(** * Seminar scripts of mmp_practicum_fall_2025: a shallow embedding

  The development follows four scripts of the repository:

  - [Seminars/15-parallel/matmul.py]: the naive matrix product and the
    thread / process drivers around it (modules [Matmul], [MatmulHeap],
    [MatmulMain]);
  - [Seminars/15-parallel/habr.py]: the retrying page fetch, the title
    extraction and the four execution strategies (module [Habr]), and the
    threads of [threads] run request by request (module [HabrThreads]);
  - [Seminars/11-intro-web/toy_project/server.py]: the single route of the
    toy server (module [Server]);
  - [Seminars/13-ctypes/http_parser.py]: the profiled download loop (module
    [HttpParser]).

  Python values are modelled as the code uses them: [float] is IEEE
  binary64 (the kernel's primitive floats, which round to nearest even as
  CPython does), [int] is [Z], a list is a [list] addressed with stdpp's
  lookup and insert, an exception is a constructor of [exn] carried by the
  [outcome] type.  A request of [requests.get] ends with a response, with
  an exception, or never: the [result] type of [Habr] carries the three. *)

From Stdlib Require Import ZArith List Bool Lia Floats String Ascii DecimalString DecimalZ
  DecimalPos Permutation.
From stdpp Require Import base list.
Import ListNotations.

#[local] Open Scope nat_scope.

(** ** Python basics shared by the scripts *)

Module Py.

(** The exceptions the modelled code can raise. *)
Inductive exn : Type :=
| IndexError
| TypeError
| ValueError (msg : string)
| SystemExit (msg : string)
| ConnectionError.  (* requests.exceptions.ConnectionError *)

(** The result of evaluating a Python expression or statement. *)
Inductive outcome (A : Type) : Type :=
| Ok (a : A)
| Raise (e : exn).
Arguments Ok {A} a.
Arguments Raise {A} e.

====

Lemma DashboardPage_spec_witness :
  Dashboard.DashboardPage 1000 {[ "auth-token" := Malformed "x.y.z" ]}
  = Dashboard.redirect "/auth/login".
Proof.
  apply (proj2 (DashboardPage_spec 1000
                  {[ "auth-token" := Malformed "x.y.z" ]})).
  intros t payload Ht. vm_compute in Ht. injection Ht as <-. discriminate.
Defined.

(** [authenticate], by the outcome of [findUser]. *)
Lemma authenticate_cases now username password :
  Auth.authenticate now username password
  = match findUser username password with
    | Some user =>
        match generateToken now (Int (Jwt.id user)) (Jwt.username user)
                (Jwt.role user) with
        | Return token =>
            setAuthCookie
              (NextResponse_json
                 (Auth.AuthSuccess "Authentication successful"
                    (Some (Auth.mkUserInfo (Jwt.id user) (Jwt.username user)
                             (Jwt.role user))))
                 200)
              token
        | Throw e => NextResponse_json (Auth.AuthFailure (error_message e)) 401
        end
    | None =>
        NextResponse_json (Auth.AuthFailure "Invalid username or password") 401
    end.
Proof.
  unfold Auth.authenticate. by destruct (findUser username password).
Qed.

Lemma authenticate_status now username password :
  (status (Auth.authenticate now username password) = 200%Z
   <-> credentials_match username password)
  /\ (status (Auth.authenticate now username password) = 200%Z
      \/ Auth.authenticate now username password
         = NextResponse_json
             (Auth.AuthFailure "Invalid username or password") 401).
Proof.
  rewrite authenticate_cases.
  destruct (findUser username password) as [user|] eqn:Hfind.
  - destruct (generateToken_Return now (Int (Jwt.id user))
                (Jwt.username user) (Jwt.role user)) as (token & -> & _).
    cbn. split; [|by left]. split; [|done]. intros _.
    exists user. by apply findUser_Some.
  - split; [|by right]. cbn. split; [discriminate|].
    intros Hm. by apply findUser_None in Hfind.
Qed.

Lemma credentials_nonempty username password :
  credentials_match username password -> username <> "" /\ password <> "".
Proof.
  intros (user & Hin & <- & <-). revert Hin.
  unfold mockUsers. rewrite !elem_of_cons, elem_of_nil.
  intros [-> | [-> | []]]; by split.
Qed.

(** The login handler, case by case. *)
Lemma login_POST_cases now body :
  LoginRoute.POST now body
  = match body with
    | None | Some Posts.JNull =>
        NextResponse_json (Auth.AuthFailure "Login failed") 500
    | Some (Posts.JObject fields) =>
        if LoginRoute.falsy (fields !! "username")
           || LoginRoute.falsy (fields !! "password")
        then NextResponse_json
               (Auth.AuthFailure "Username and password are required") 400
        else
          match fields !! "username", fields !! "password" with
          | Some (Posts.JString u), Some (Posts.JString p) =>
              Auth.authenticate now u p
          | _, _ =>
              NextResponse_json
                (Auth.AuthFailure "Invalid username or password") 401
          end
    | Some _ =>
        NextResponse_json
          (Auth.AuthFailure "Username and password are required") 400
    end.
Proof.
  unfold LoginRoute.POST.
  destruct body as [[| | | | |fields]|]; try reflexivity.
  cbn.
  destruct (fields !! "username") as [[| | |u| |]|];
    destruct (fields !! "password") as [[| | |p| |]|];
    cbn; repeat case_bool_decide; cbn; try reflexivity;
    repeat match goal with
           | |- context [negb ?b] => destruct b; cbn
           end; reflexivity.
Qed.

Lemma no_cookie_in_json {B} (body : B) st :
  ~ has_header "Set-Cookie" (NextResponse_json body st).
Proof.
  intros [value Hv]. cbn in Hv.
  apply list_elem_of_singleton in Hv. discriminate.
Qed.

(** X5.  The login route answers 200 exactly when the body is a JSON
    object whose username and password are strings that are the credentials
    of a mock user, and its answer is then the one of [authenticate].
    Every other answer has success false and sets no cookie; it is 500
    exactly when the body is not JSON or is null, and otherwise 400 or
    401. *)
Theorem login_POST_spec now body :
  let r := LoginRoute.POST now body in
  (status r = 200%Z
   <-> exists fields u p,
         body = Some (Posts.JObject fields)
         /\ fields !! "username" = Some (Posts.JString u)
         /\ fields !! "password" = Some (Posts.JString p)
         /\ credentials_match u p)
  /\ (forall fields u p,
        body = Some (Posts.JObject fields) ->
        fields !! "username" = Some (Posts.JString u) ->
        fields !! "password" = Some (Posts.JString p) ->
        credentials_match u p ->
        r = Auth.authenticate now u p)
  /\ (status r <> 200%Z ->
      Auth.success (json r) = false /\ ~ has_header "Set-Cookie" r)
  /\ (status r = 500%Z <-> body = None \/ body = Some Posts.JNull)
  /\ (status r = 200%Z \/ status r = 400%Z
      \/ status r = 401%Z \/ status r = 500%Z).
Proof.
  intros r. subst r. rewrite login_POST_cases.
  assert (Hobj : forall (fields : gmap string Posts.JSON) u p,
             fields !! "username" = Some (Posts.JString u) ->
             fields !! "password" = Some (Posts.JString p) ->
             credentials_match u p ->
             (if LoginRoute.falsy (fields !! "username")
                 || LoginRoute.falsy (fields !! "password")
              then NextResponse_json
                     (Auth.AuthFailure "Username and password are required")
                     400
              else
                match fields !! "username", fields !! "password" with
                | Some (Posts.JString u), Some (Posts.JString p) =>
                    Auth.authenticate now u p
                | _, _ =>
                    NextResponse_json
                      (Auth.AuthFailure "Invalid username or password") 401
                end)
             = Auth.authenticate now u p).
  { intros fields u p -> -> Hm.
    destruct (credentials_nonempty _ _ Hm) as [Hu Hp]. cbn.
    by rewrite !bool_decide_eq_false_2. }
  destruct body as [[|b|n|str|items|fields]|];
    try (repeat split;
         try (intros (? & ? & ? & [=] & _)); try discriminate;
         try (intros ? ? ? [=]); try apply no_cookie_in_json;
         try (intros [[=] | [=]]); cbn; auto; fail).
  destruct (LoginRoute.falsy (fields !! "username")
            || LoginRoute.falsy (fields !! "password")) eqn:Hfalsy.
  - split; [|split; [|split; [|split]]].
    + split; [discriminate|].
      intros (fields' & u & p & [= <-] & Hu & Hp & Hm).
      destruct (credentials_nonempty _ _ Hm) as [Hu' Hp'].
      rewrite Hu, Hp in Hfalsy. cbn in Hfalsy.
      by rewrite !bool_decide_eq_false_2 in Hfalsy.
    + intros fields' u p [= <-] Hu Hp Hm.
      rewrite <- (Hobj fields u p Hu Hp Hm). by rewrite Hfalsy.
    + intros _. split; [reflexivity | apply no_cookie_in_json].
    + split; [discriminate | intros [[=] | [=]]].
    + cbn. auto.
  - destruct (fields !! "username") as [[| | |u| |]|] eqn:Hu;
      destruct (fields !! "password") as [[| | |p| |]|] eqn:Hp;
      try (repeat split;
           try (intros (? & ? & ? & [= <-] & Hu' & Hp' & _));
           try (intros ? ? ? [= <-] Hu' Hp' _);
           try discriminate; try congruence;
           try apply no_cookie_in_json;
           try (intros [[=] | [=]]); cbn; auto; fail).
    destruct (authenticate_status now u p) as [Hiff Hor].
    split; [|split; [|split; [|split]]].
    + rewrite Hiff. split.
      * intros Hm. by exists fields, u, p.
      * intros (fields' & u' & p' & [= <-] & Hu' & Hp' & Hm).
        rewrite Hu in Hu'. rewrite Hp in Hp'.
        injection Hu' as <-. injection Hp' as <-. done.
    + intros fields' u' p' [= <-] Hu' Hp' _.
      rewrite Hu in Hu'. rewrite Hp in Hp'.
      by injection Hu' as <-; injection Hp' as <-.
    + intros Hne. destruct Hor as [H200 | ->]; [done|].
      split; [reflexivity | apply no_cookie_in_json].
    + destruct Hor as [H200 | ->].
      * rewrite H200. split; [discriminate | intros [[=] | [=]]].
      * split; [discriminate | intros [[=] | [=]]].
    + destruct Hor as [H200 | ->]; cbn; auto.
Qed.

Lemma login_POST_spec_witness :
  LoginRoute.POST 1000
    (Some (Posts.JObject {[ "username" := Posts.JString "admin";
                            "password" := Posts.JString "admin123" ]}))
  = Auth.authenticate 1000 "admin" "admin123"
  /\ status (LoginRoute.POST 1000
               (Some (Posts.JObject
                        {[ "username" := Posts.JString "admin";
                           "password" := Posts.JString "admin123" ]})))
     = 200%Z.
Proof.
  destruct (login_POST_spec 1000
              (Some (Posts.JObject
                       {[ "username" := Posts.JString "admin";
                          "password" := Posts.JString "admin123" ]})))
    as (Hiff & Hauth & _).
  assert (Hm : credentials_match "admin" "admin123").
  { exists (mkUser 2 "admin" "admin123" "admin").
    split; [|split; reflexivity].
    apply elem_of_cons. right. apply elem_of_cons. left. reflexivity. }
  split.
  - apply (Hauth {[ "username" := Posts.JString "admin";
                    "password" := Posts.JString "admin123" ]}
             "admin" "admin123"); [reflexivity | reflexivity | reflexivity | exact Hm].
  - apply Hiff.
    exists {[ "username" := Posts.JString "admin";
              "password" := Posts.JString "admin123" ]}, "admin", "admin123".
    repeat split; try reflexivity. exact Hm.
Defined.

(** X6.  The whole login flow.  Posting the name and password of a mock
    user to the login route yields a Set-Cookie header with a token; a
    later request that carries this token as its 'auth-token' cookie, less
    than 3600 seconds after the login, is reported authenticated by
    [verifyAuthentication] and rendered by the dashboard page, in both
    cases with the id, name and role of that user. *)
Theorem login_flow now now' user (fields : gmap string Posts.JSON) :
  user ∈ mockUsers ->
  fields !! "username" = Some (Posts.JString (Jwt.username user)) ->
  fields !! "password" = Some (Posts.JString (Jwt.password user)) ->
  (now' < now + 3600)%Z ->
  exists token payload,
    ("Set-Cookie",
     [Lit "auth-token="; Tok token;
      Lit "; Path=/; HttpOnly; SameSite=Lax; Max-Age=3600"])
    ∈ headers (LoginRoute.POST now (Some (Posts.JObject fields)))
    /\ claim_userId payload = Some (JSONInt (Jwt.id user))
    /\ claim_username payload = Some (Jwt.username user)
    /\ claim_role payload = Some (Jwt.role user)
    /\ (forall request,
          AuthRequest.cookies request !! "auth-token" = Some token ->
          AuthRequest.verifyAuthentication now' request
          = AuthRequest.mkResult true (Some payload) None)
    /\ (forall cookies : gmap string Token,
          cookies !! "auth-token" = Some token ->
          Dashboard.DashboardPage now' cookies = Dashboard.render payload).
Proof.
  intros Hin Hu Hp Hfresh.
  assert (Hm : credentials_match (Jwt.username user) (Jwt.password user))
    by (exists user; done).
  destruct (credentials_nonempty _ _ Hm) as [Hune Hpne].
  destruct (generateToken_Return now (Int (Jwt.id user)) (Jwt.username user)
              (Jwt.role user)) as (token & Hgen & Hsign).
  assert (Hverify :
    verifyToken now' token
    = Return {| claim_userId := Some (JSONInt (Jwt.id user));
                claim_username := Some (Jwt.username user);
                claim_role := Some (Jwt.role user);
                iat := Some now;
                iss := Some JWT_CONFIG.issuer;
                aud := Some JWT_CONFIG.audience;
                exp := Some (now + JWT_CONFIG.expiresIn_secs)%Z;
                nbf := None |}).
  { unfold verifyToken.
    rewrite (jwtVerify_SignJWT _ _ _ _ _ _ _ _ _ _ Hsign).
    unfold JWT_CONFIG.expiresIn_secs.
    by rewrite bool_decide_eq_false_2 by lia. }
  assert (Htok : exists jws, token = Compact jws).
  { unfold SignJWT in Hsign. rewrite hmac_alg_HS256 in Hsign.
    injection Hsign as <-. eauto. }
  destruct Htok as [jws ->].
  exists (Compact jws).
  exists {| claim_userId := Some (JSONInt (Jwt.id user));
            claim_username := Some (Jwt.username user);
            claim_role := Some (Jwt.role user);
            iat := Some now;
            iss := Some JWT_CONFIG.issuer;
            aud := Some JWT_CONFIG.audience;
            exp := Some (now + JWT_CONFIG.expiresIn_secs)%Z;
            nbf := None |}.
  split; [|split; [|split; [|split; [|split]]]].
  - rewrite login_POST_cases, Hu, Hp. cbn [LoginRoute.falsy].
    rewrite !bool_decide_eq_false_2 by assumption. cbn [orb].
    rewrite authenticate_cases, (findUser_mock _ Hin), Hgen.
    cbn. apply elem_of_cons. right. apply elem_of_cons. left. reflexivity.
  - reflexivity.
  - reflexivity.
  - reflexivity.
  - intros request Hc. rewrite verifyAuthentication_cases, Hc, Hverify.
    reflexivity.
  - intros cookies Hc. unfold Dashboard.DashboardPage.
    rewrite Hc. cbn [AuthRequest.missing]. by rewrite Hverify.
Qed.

====

--- Activity ---
Scan the material above for the string "four" and report each line where you find it.

--- Problem solution ---
  The development follows four scripts of the repository:
    extraction and the four execution strategies (module [Habr]), and the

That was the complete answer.